Jumat, 16 Desember 2011

Dituduh Melakukan Sihir, Wanita Saudi Dipenggal


REPUBLIKA.CO.ID, RIYADH – Seorang wanita kebangsaan Arab Saudi menjalani hukuman penggal. Ia dinyatakan melakukan praktik 'ilmu sihir'. Menurut Kementerian Dalam Negeri-Saudi, eksekusi penggal untuk kasus ilmu sihir merupakan kali kedua di tahun ini.

Amina binti Abdulhalim Nassar, dieksekusi di provinsi al-Jawf, sebelah utara Arab Saudi pada Senin (12/12). Sebuah sumber yang dekat dengan kepolisian agama mengatakan pihak berwenang telah menggeledah rumah Nassar.
Mereka menemukan sebuah buku yang berisi tentang ilmu sihir, 35 kerudung dan botol gelas yang diduga untuk melakukan praktik sihir. Surat kabar Arab Al Hayat melaporkan bahwa Amina mengklaim bisa menyembuhkan penyakit dengan menjual jilbab dan tiga botol 'ramuan' seharga 1500 riyal, atau sekitar 400 dolar.

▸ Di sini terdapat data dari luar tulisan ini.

(** X27.  On IEEE binary64 numbers, as Python computes them, the two
    truncated values [int(orig_h * target_ratio)] and
    [int(orig_w / target_ratio)] are the exact integer quotients
    [9 * x / 16] and [16 * x / 9] for every dimension up to 8192: no
    rounding error reaches the integer part. *)
Theorem binary64_truncations_are_exact (x : Z) :
  1 <= x <= 8192 ->
  Binary64.int_of_float
    (PrimFloat.mul (Binary64.float_of_int x) Binary64.target_ratio) = 9 * x / 16 /\
  Binary64.int_of_float
    (PrimFloat.div (Binary64.float_of_int x) Binary64.target_ratio) = 16 * x / 9 /\
  Binary64.int_of_float
    (PrimFloat.mul (Binary64.float_of_int x) Binary64.target_ratio) =
    py_int (inject_Z x * target_ratio) /\
  Binary64.int_of_float
    (PrimFloat.div (Binary64.float_of_int x) Binary64.target_ratio) =
    py_int (inject_Z x / target_ratio).
Proof.
  intros Hx. destruct (binary64_sizes x Hx) as (Hm & Hd).
  rewrite crop_w_closed, crop_h_closed by lia. auto.
Qed.

(** X28.  For every source frame up to 512x512 the crop rectangle
    computed on IEEE binary64 numbers is the one computed on exact
    rationals: the test of line 207 and both truncations agree. *)
Theorem binary64_crop_is_the_rational_crop (w h : Z) :
  1 <= w <= 512 -> 1 <= h <= 512 ->
  Binary64.crop_region w h = crop_region w h.
Proof. apply binary64_crop_region. Qed.

End GeometryMore.

(** X26 on a 1920x1080 source. *)
Lemma crop_box_inside_frame_witness :
  exists b, Geometry.crop_region 1920 1080 = Ok b /\
    Geometry.x1 b + Geometry.crop_w b <= 1920 /\
    -16 < 16 * Geometry.crop_w b - 9 * Geometry.crop_h b < 9.
Proof.
  destruct (crop_box_inside_frame 1920 1080) as (b & Hb & _ & _ & Hx & _ & Hr & _);
    [lia|lia|].
  exists b. auto.
Defined.

(** X27 at 1080. *)
Lemma binary64_truncations_are_exact_witness :
  Binary64.int_of_float
    (PrimFloat.mul (Binary64.float_of_int 1080) Binary64.target_ratio) = 607.
Proof.
  destruct (binary64_truncations_are_exact 1080) as (H & _); [lia|]. exact H.
Defined.

(** X28 on a 480x360 source. *)
Lemma binary64_crop_is_the_rational_crop_witness :
  Binary64.crop_region 480 360 = Geometry.crop_region 480 360.
Proof. apply binary64_crop_is_the_rational_crop; lia. Defined.
(** C8. In a returning call of [transform_stack], for every pixel [(y, x)]
    of the movie the series that enters the spectral transform
    ([compute_spectrum], and with it the ridge read-outs that end up in the
    four output columns of the pixel) is obtained from the pixel's time
    series [movie[:, y, x]] as follows. When [T_c] is [None] nothing is
    subtracted; when [T_c] is given the sinc trend with cutoff [T_c] of the
    series is subtracted from it first (sample by sample for a trend of the
    series' length). When [L] is [None] no normalisation is applied; when
    [L] is given the envelope normalisation with window [L] is applied to
    the (possibly detrended) series. *)
Theorem preprocessing_in_transform_stack
    (h : store) (movie : ref) (mv : ndarray)
    (dt Tmin Tmax : Q) (nT : Z) (T_c L : option Q)
    (ph pe po am : ndarray) :
  nth_error h movie = Some mv ->
  call (transform_stack movie dt Tmin Tmax nT T_c L) h = Ok (ph, pe, po, am) ->
  exists periods,
    linspace Tmin Tmax nT = Ok periods
    /\ forall y x, (y < ydim mv)%nat -> (x < xdim mv)%nat ->
         exists detrended signal modulus wlet,
           match T_c with
           | None => detrended = col mv y x
           | Some T_c =>
               exists trend,
                 sinc_smooth (col mv y x) T_c dt = Returned trend
                 /\ np_sub (col mv y x) trend = Ok detrended
                 /\ (length trend = length (col mv y x) ->
                     detrended
                     = map (fun '(s, t) => s - t)
                           (combine (col mv y x) trend))
           end
           /\ match L with
              | None => signal = detrended
              | Some L =>
                  normalize_with_envelope detrended L dt = Returned signal
              end
           /\ compute_spectrum signal dt periods = Returned (modulus, wlet)
           /\ exists phases ridge_periods powers amplitudes,
                ridge_readout periods dt signal
                = Ok (phases, ridge_periods, powers, amplitudes)
                /\ stored (nframes mv) phases = Ok (col ph y x)
                /\ stored (nframes mv) ridge_periods = Ok (col pe y x)
                /\ stored (nframes mv) powers = Ok (col po y x)
                /\ stored (nframes mv) amplitudes = Ok (col am y x).
Proof.
  intros Hmv Hcall.
  rewrite call_transform_stack with (mv := mv) in Hcall by auto.
  apply transform_stack_value_spec in Hcall.
  destruct Hcall as (periods & Hg & _ & _ & _ & _ & Hf).
  exists periods. split; [exact Hg|].
  intros y x Hy Hx. specialize (Hf x y Hx Hy I).
  unfold pixel_cols in Hf.
  destruct (transform_pixel periods dt T_c L (col mv y x))
    as [[[[phases rp] pw] amp]|e] eqn:Hpix; [|discriminate].
  simpl in Hf.
  destruct (stored (nframes mv) phases) as [c1|] eqn:E1; [|discriminate].
  destruct (stored (nframes mv) rp) as [c2|] eqn:E2; [|discriminate].
  destruct (stored (nframes mv) pw) as [c3|] eqn:E3; [|discriminate].
  destruct (stored (nframes mv) amp) as [c4|] eqn:E4; [|discriminate].
  simpl in Hf. injection Hf as <- <- <- <-.
  apply transform_pixel_steps in Hpix.
  destruct Hpix as (detrended & signal & Hd & Hn & Hr).
  destruct (ridge_readout_spectrum _ _ _ _ Hr) as (modulus & wlet & Hs).
  exists detrended, signal, modulus, wlet.
  split; [|split; [|split; [exact Hs|]]].
  - unfold detrend in Hd. destruct T_c as [tc|].
    + destruct (from_lib (sinc_smooth (col mv y x) tc dt)) as [trend|e]
        eqn:Ht; simpl in Hd; [|discriminate].
      apply from_lib_ok in Ht. exists trend.
      split; [exact Ht|]. split; [exact Hd|].
      intros Hlen. rewrite np_sub_same_length in Hd by exact Hlen.
      congruence.
    + congruence.
  - unfold normalize in Hn. destruct L as [l|].
    + now apply from_lib_ok.
    + congruence.
  - exists phases, rp, pw, amp. auto.
Qed.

Dewan Amnesti International Timur Tengah dan Afrika Utara, Philip Luther mengutuk eksekusi penggal itu. "Ilmu sihir tidak termasuk sebagai kejahatan di Arab Saudi," ujar dia.

Ia menganggap hukuman penggal hanya pantas diganjar untuk tindak pidana ekstrem dan kejahatan yang serius. Ia menuding bahwa tuduhan sihir sering digunakan oleh pemerintah Saudi sebagai tabir untuk mengelabui praktik kebebasan berpendapat.

Amina bukanlah orang pertama yang dieksekusi karena sihir yang dituduhkan oleh pemerintah Saudi kepadanya. Sebelumnya, pada September, seorang pria Sudan dipenggal di kota Madinah setelah ditemukan bersalah atas kejahatan yang sama.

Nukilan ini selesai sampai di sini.